» EXERCISE INSTRUCTIONS
There is one span to output from the data below: the lines starting at the line with "- intros HA" and ending at the line with "probeBA = Some overlap2 ->". Output it exactly, ends included, nothing more.

» GIVEN DATA
────────────────────

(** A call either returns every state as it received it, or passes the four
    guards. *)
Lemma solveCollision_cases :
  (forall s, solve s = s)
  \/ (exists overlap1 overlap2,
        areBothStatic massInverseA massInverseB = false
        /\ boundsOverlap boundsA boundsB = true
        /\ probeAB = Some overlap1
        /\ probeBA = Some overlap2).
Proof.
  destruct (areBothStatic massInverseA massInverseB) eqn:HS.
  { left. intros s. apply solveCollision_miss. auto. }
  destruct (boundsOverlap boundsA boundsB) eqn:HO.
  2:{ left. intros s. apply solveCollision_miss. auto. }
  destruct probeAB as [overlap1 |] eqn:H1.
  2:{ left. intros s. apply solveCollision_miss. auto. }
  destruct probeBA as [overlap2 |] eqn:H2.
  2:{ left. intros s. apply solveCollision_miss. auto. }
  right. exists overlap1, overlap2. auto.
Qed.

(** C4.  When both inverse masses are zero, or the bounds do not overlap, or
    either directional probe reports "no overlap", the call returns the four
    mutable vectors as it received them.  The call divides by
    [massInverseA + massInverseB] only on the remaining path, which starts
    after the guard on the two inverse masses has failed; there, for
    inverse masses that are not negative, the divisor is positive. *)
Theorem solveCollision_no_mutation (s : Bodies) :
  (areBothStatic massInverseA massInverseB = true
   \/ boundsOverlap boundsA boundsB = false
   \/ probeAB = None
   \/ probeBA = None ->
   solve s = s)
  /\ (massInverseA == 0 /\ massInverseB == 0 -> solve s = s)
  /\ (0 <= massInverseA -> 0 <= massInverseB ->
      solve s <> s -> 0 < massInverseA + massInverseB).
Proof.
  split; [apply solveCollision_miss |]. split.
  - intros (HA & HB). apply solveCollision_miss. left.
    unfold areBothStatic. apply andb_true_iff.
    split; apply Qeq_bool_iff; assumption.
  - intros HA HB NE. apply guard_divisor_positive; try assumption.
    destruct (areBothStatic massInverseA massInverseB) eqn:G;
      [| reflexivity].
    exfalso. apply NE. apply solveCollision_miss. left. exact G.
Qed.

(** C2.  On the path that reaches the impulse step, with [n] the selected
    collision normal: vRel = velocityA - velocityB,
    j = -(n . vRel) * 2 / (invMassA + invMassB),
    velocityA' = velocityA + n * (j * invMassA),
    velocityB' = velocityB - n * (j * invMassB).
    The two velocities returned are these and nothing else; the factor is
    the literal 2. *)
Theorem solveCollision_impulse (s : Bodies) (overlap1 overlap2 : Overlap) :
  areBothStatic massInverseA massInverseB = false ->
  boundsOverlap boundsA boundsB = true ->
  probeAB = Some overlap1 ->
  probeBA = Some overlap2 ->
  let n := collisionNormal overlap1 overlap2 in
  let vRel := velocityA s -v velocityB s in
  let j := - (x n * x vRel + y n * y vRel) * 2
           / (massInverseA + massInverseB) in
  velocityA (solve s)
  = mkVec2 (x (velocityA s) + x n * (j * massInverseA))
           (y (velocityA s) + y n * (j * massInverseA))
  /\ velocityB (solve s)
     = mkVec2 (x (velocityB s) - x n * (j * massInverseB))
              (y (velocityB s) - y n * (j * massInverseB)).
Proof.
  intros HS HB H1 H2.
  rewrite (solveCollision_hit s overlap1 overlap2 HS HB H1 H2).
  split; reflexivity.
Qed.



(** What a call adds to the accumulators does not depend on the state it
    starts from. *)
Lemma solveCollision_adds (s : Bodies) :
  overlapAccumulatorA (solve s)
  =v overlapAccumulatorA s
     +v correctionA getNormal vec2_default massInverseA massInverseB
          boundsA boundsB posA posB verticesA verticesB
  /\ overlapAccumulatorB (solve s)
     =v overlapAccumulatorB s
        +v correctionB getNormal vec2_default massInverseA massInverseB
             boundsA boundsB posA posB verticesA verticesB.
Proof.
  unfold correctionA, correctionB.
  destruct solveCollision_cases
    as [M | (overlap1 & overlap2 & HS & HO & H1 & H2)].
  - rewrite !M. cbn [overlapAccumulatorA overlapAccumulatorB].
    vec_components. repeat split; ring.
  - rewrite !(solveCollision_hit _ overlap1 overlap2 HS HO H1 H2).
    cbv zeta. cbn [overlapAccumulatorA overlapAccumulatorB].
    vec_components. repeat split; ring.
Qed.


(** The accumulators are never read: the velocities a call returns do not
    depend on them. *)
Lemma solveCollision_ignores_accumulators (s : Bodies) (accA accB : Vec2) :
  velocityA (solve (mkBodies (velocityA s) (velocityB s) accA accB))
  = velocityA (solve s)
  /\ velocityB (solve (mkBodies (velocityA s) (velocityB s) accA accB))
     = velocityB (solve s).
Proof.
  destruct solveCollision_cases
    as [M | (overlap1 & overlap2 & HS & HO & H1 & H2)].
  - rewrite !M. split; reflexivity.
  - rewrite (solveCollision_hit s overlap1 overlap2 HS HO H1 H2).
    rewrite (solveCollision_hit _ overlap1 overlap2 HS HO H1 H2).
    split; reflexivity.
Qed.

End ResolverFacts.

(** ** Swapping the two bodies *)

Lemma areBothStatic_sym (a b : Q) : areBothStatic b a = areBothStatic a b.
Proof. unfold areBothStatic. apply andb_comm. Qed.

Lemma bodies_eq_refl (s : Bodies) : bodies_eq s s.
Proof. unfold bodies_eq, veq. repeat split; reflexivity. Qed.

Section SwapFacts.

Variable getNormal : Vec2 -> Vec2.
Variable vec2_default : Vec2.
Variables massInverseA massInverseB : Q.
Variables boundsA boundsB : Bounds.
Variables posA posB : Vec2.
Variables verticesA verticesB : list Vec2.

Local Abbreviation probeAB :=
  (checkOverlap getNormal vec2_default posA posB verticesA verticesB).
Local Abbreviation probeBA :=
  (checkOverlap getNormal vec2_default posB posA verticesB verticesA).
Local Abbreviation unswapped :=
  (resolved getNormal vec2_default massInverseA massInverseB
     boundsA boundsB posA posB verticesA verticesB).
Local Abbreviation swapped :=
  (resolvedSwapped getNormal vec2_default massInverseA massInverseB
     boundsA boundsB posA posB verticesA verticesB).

────────────────────

» EXPECTED OUTPUT
  - intros HA HB NE. apply guard_divisor_positive; try assumption.
    destruct (areBothStatic massInverseA massInverseB) eqn:G;
      [| reflexivity].
    exfalso. apply NE. apply solveCollision_miss. left. exact G.
Qed.

(** C2.  On the path that reaches the impulse step, with [n] the selected
    collision normal: vRel = velocityA - velocityB,
    j = -(n . vRel) * 2 / (invMassA + invMassB),
    velocityA' = velocityA + n * (j * invMassA),
    velocityB' = velocityB - n * (j * invMassB).
    The two velocities returned are these and nothing else; the factor is
    the literal 2. *)
Theorem solveCollision_impulse (s : Bodies) (overlap1 overlap2 : Overlap) :
  areBothStatic massInverseA massInverseB = false ->
  boundsOverlap boundsA boundsB = true ->
  probeAB = Some overlap1 ->
  probeBA = Some overlap2 ->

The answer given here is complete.